What Is Deep Learning?
Deep learning can be defined as a subset of machine learning algorithms that progressively uses multiple layers to extract more and more features from the raw input.
It works by using artificial neural networks (ANNs), which comprise layers of interconnected nodes. Each node performs a simple calculation on the data it receives, and the results serve as input for the next layer. The more layers, the more complex the network can be and the more complex the patterns it can learn.
How Is Deep Learning Achieved?
Like many AI-related algorithms, it involves using ANNs to serve as the computational muscle. The ANN is a network of machines (nodes) structured in a way that mimics the computational process of a human brain. These networks have dozens of layers, which allow deep learning algorithms to learn deeper and more complex relationships from the data it has been trained on.
An ANN is trained on vast amounts of data to serve a particular use case or interconnected use cases. For instance, if an ANN is to be used for image recognition, it would be fed reams of image data until it ‘learns’ to recognise human-relevant patterns. After an ANN achieves this, it is then fine-tuned and optimised for better performance.
Are Deep Learning, LLMs & Artificial Neural Networks Interconnected?
For any AI-based system that we use today – ChatGPT, for instance – there are three key components. At the base layer would be an ANN, providing all the necessary computational power required.
It is the architecture of the whole system, as it is the overarching approach that an ANN takes to learn complex relationships between data. It can also be pictured as a blueprint of sorts for the whole AI system.
Completing the system is a large language model (LLM), a specialised deep learning algorithm that is specifically designed for language processing. It leverages the power of ANNs and deep learning algorithms to understand and respond to human language.
What Is The Relationship Between Deep Learning and Machine Learning?
Deep learning and machine learning (ML) have a parent-child relationship in the sense that the former is a subset of the latter.
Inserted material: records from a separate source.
Definition tip_number : string :=
  "Add one number to the title to anchor the promise.".
Definition tip_lengthen : string :=
  "Lengthen title to ~55 chars with a clear outcome.".
Definition tip_trim : string :=
  "Trim title to <=70 chars. Remove filler words.".
Definition tip_power : string :=
  "Add one power word (e.g., ‘ultimate’, ‘simple’, ‘proven’).".
Definition tip_description : string :=
  "Extend description to >200 chars with 1–2 links near the top.".
Definition tip_chapters : string :=
  "Add chapters (timestamps) for navigation.".
Definition tip_link : string :=
  "Include one clear CTA link in the first 3 lines.".
Definition tip_comments : string :=
  "Pin a question and reply to the first 5 comments.".
Definition tip_thumbnail : string :=
  "Test a stronger thumbnail: big face + 2–4 words + strong contrast.".
Definition tip_fallback : string :=
  "Solid baseline. Split-test title and thumbnail for 24h.".

(** [tips.append(t)] under a condition. *)
Definition append_if (c : bool) (t : string) (tips : list string)
  : list string := if c then tips ++ [t] else tips.

(** [max(1000, 0.8 * median_views)]: the float wins only when larger. *)
Definition view_floor (median_views : Z) : Q :=
  let f := (8 # 10) * inject_Z median_views in
  if Qltb 1000 f then f else 1000.

(** The closing loop: keep a tip not seen before, stop at 6. *)
Fixpoint dedup_cap (tips : list string) (seen : gset string)
    (out : list string) : list string :=
  match tips with
  | [] => out
  | t :: rest =>
      let '(seen, out) :=
        if bool_decide (t ∈ seen) then (seen, out)
        else (seen ∪ {[ t ]}, out ++ [t]) in
      if (length out =? 6)%nat then out else dedup_cap rest seen out
  end.

Definition improvements_for_video (v : video) (median_views : Z)
  : list string :=
  let tips := [] in
  let title := default ""%string (v_title v) in
  let desc := default ""%string (v_description v) in
  let views := default 0%Z (v_views v) in
  let comments := default 0%Z (v_comments v) in
  let tips := append_if (negb (existsb is_digit (chars title))) tip_number tips in
  let tips :=
    if (Seo.str_len title <? 45)%Z then tips ++ [tip_lengthen]
    else if (70 <? Seo.str_len title)%Z then tips ++ [tip_trim]
    else tips in
  let tips := append_if (negb (Seo.power_search title)) tip_power tips in
  let tips := append_if (Seo.str_len desc <? 200)%Z tip_description tips in
  let tips := append_if (negb (Seo._has_chapters desc)) tip_chapters tips in
  let tips := append_if (negb (Seo._has_link desc)) tip_link tips in
  let tips := append_if (comments =? 0)%Z tip_comments tips in
  let tips :=
    append_if (Qltb (inject_Z views) (view_floor median_views))
      tip_thumbnail tips in
  match dedup_cap tips ∅ [] with
  | [] => [tip_fallback]
  | out => out
  end.
(** * verify-k8s-certs: the discovery-and-verification loop of [verify.go]

    A shallow embedding of [testTLS] and [discoverServices] together with
    the parts of the Go libraries they call: [unicode/utf8], [regexp] and
    [regexp/syntax], [time] ([Duration], [Time.Sub], [Duration.Seconds]),
    [strconv.Itoa], [float64] arithmetic and the three Prometheus
    collectors.  The network, the cluster API and the clock are an explicit
    [World]; the metric registry, the log and the network traffic are an
    explicit [State]; a panic is an explicit way for a call to end. *)

From Stdlib Require Import ZArith QArith Qabs Lqa List Ascii String Bool Lia.
From Stdlib Require Import DecimalString DecimalPos DecimalZ.
From stdpp Require Import gmap strings.

Local Open Scope string_scope.
Local Open Scope list_scope.
Local Open Scope Z_scope.

(** A call that yields a value or an [error]. *)
Inductive result (A : Type) : Type :=
| Ok (a : A)
| Err (err : string).
Arguments Ok {A} a.
Arguments Err {A} err.

(* ===================================================================== *)
(** * Package [unicode/utf8]                                              *)
(* ===================================================================== *)

Module utf8.
Local Open Scope N_scope.

(** A code point. *)
Definition rune : Type := N.

(** U+FFFD, what a byte that starts no valid encoding decodes to. *)
Definition RuneError : rune := 65533.

(** The bytes of a Go string. *)
Definition bytes (s : string) : list N :=
  map N_of_ascii (list_ascii_of_string s).

(** A continuation byte, [0x80..0xBF]. *)
Definition continuation (b : N) : bool := (128 <=? b) && (b <=? 191).

(** The second byte that the first byte of a three-byte encoding accepts:
    [0xE0] wants [0xA0..0xBF] (nothing overlong) and [0xED] wants
    [0x80..0x9F] (no surrogate). *)
Definition second3 (b0 b1 : N) : bool :=
  ((if b0 =? 224 then 160 else 128) <=? b1)
  && (b1 <=? (if b0 =? 237 then 159 else 191)).

(** The same for a four-byte encoding: [0xF0] wants [0x90..0xBF] and
    [0xF4] wants [0x80..0x8F] (nothing above U+10FFFF). *)
Definition second4 (b0 b1 : N) : bool :=
  ((if b0 =? 240 then 144 else 128) <=? b1)
  && (b1 <=? (if b0 =? 244 then 143 else 191)).

(** The code points of the encodings of two, three and four bytes; the
    masks and shifts of [DecodeRune] are written as arithmetic. *)
Definition rune2 (b0 b1 : N) : rune := (b0 - 192) * 64 + (b1 - 128).
Definition rune3 (b0 b1 b2 : N) : rune :=
  (b0 - 224) * 4096 + (b1 - 128) * 64 + (b2 - 128).
Definition rune4 (b0 b1 b2 b3 : N) : rune :=
  (b0 - 240) * 262144 + (b1 - 128) * 4096 + (b2 - 128) * 64 + (b3 - 128).

(** The runes of a byte slice as a loop of [DecodeRune] reads them: a
    byte below [0x80] is itself, the first byte of a well-formed encoding
    is read with its continuation bytes, and any other byte is
    [RuneError], of width one. *)
Fixpoint runes (p : list N) : list rune :=
  match p with
  | [] => []
  | b0 :: p1 =>
      let invalid := RuneError :: runes p1 in
      if b0 <? 128 then b0 :: runes p1
      else if b0 <? 194 then invalid
      else if b0 <? 224 then
        match p1 with
        | b1 :: p2 =>
            if continuation b1 then rune2 b0 b1 :: runes p2 else invalid
        | _ => invalid
        end
      else if b0 <? 240 then
        match p1 with
        | b1 :: b2 :: p3 =>
            if second3 b0 b1 && continuation b2
            then rune3 b0 b1 b2 :: runes p3 else invalid
        | _ => invalid
        end
      else if b0 <? 245 then
        match p1 with
        | b1 :: b2 :: b3 :: p4 =>
            if second4 b0 b1 && continuation b2 && continuation b3
            then rune4 b0 b1 b2 b3 :: runes p4 else invalid
        | _ => invalid
        end
      else invalid
  end.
Machine learning algorithms are simpler and broader in scope than deep learning algorithms, which tend to be highly specialised and specific in their scope and applications.
Machine learning algorithms require structured data sets and need frequent human intervention during training. On the other hand, deep learning algorithms, which are computationally complex, can work on unstructured data and require little to no human intervention during the training phase.
What Are The Use Cases of It?
It is the architectural approach behind many of the AI-based use cases that we see today. The following are some of the most popular deep learning applications:
Image Recognition: Deep learning algorithms can be trained to identify objects in images, such as faces, cars and animals. This enables applications like facial recognition and self-driving cars.
- Natural Language Processing: It can be used to understand and generate human language. This is used in applications like chatbots, machine translation and sentiment analysis.
- Speech Recognition: It can be used to convert spoken language into text, enabling use cases in dictation software, virtual assistants and more.
- Recommendation Systems: It can be used to recommend products or services to users based on their past behaviour. Online shopping sites, search engines and streaming services use recommendation engines based on deep learning to make personalised recommendations.
What Are The Challenges With Current Deep Learning Algorithms?
Deep learning algorithms currently face several challenges related to data dependency, computational cost, generalisability, among others.
Deep learning models require vast amounts of high-quality, labelled data to effectively train. Gathering and annotating such data can be expensive, time-consuming and impractical in certain domains. This data dependency limits the applicability of deep learning to problems where abundant data is readily available.
More importantly, deep learning models often struggle to generalise their performance to unseen data or situations outside their training set. This leads to unexpected errors and unreliable outcomes when deployed in real-world scenarios. The lack of generalisability can cause significant issues in applications like autonomous vehicles, where unexpected errors can have serious consequences.
Further, the internal workings of deep learning models can be opaque, making it difficult to understand why they make certain decisions. This lack of explainability raises concerns about bias, fairness and accountability in real-world applications.
What Are The Concerns About Deep Learning?
While it offers immense potential in various fields, there are legitimate concerns about its development and usage. One of the concerns is that deep learning algorithms can acquire biases in the training phase.
It often relies on vast amounts of personal data, raising concerns about privacy breaches and unauthorised use of sensitive information. Further, adversarial attacks can exploit vulnerabilities in deep learning models to manipulate their outputs for malicious purposes, posing security risks in critical applications.
Concerningly, these algorithms have also been weaponised in the form of autonomous weapons, surveillance systems, and misinformation and disinformation.